Here are the three players we mentioned earlier and how the positional adjustments change their defensive value.
Brett Carroll: 9 runs above average
Hanley Ramirez: 6.5 runs above average
Dan Uggla: 6.5 runs below average
To achieve a similar defensive value in 2009 as Hanley’s in the same number of defensive games, you would have to have around a +4 2B/3B /CF, a +13 corner outfielder, a +17 first baseman, or a -4 catcher. Even though Hanley was about dead average at his position, the fact that his position was shortstop in and of itself adds value.
I will run through some theories on catcher defense in another installment of this WAR series, but not in this one. Suffice to say that catcher defense is difficult enough and still in its infant stages of quantification that we don’t have the space for it here. Look for it either Friday or next week.

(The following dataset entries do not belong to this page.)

Definition KerberosCreateContext (spn : text) (p : Kerberos) : CreateContextResult * Kerberos :=
  let p := EnsureConnected p in
  if negb (m_connected p) then (mkCreateResult false 0 [] false not_available, p)
  else
    let '(resp, p) := Call "create_context" (Some (obj [("spn", JStr spn)]%string)) p in
    (match resp with
     | Done resp => read_created resp
     | Raised what => mkCreateResult false 0 [] false (lit "create_context failed: " ++ what)
     | Undefined => mkCreateResult false 0 [] false []
     end, p).

Definition KerberosContinueContext (context_id : Z) (challenge : text) (p : Kerberos)
    : ContinueContextResult * Kerberos :=
  let p := EnsureConnected p in
  if negb (m_connected p) then (mkContinueResult false [] false not_available, p)
  else
    let '(resp, p) := Call "continue_context"
      (Some (obj [("context_id", JInt context_id); ("challenge", JStr challenge)]%string)) p in
    (match resp with
     | Done resp => read_continued resp
     | Raised what => mkContinueResult false [] false (lit "continue_context failed: " ++ what)
     | Undefined => mkContinueResult false [] false []
     end, p).

Definition KerberosCloseContext (context_id : Z) (p : Kerberos) : Kerberos :=
  let p := EnsureConnected p in
  if negb (m_connected p) then p
  else snd (Call "close_context" (Some (obj [("context_id", JInt context_id)]%string)) p).

Definition KerberosReset (p : Kerberos) : Kerberos := DisconnectFromAgent p.

(** One turn of [KeepaliveLoop], after its sleep. *)
Definition Keepalive_turn (p : Kerberos) : Kerberos :=
  if negb (m_connected p) then
    let '(ok, p) := ConnectToAgent p in if ok then p else poll 20 (launch p)
  else
    let '(resp, p) := Call "ping" None p in
    match resp with
    | Done resp => if contains_key "error" resp then DisconnectFromAgent p else p
    | _ => DisconnectFromAgent p
    end.

#[export] Program Instance Kerberos_provider : IAuthenticationProvider Kerberos := {
  ap_CreateContext := KerberosCreateContext;
  ap_ContinueContext := KerberosContinueContext;
  ap_CloseContext := KerberosCloseContext;
  ap_Reset := KerberosReset;
  ap_GetType _ := KerberosAgent
}.
Solve All Obligations with done.
End provider.

Arguments Kerberos : clear implicits.
Arguments request id method%_string_scope params.
Arguments Call {S _} method%_string_scope params p.

(** * A broken pipe *)

Inductive KerberosOp :=
| OpCreate (spn : text)
| OpContinue (id : Z) (challenge : text)
| OpClose (id : Z)
| OpKeepalive
| OpReset.

Definition is_reset (op : KerberosOp) : bool := match op with OpReset => true | _ => false end.

Section runs.
Context {S : Type} `{!IAgentPipe S}.
Implicit Types p : Kerberos S.

Definition kerberos_op (op : KerberosOp) p : Kerberos S :=
  match op with
  | OpCreate spn => snd (KerberosCreateContext spn p)
  | OpContinue id ch => snd (KerberosContinueContext id ch p)
  | OpClose id => KerberosCloseContext id p
  | OpKeepalive => Keepalive_turn p
  | OpReset => KerberosReset p
  end.

Definition kerberos_run (ops : list KerberosOp) p : Kerberos S := foldl (λ p op, kerberos_op op p) p ops.

(** No call is answered. *)
Definition unavailable p : Prop :=
  (∀ spn, fst (KerberosCreateContext spn p) = mkCreateResult false 0 [] false not_available) ∧
  (∀ id ch, fst (KerberosContinueContext id ch p) = mkContinueResult false [] false not_available).

Definition wedged p : Prop := m_pipe p = true ∧ m_connected p = false.

Lemma Connect_wedged p : wedged p → ConnectToAgent p = (true, p).
Proof. intros [H _]. unfold ConnectToAgent. by rewrite H. Qed.

Lemma Ensure_wedged p : wedged p → EnsureConnected p = p.
Proof. intros H. unfold EnsureConnected. rewrite (proj2 H). by rewrite Connect_wedged. Qed.

Lemma wedged_unavailable p : wedged p → unavailable p.
Proof.
  intros H. unfold unavailable, KerberosCreateContext, KerberosContinueContext.
  rewrite (Ensure_wedged p H), (proj2 H). done.
Qed.

Lemma wedged_op op p : wedged p → is_reset op = false → kerberos_op op p = p.
Proof.
  intros H Hr. destruct op as [spn|id ch|id| |]; [..|done]; cbn [kerberos_op];
    unfold KerberosCreateContext, KerberosContinueContext, KerberosCloseContext, Keepalive_turn;
    rewrite ?Ensure_wedged, (proj2 H) by done; [done..|].
  cbn [negb]. by rewrite Connect_wedged.
Qed.

Lemma wedged_run ops p : wedged p → forallb (λ op, negb (is_reset op)) ops = true → kerberos_run ops p = p.
Proof.
  intros H. unfold kerberos_run. induction ops as [|op ops IH]; [done|].
  cbn [forallb foldl]. intros [H1 H2]%andb_prop. apply negb_true_iff in H1.
  rewrite wedged_op by done. by apply IH.
Qed.

(** when the pipe breaks while a token is requested, the provider is left
    with a dead handle that it takes for a connection: whatever further calls
    and keepalive turns run, it never contacts the agent again and refuses
    every request as unavailable, until it is reset. *)
Theorem broken_pipe_wedges_the_provider p spn s ops error :
  m_pipe p = true → m_connected p = true →
  pipe_call (request (m_requestId p) "create_context" (Some (obj [("spn", JStr spn)]%string)))
    (k_peer p) = (CallBroken error, s) →
  forallb (λ op, negb (is_reset op)) ops = true →
  let p' := kerberos_run ops (kerberos_op (OpCreate spn) p) in
  k_peer p' = s ∧ unavailable p' ∧ m_pipe (KerberosReset p') = false.
Proof.
  intros Hp Hc Hcall Hops. cbv zeta.
  assert (E : kerberos_op (OpCreate spn) p = set_link true false (set_peer s (next_id p))).
  { cbn [kerberos_op]. unfold KerberosCreateContext, EnsureConnected. rewrite Hc. cbn [negb].
    rewrite Hc. unfold Call. cbn [next_id m_pipe k_peer negb]. rewrite Hp. cbn [negb].
    by rewrite Hcall. }
  rewrite E, wedged_run by done. split; [done|]. split; [by apply wedged_unavailable|done].
Qed.
End runs.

Defensive Conclusion (sort of)
Here I’ve displayed what you can do to account for the defense of position players in their value. With the estimates of defense available in runs above or below average, we can tally these runs with the offensive totals and get an estimate of a player’s value above average. But knowing the player’s value above average makes it difficult for us to evaluate the monetary value of players, particularly average ones. On one of the next Saber-Terms pieces, we’ll discuss replacement level once again and point out what that adjustment accounts for and why it’s a logical and important level to use.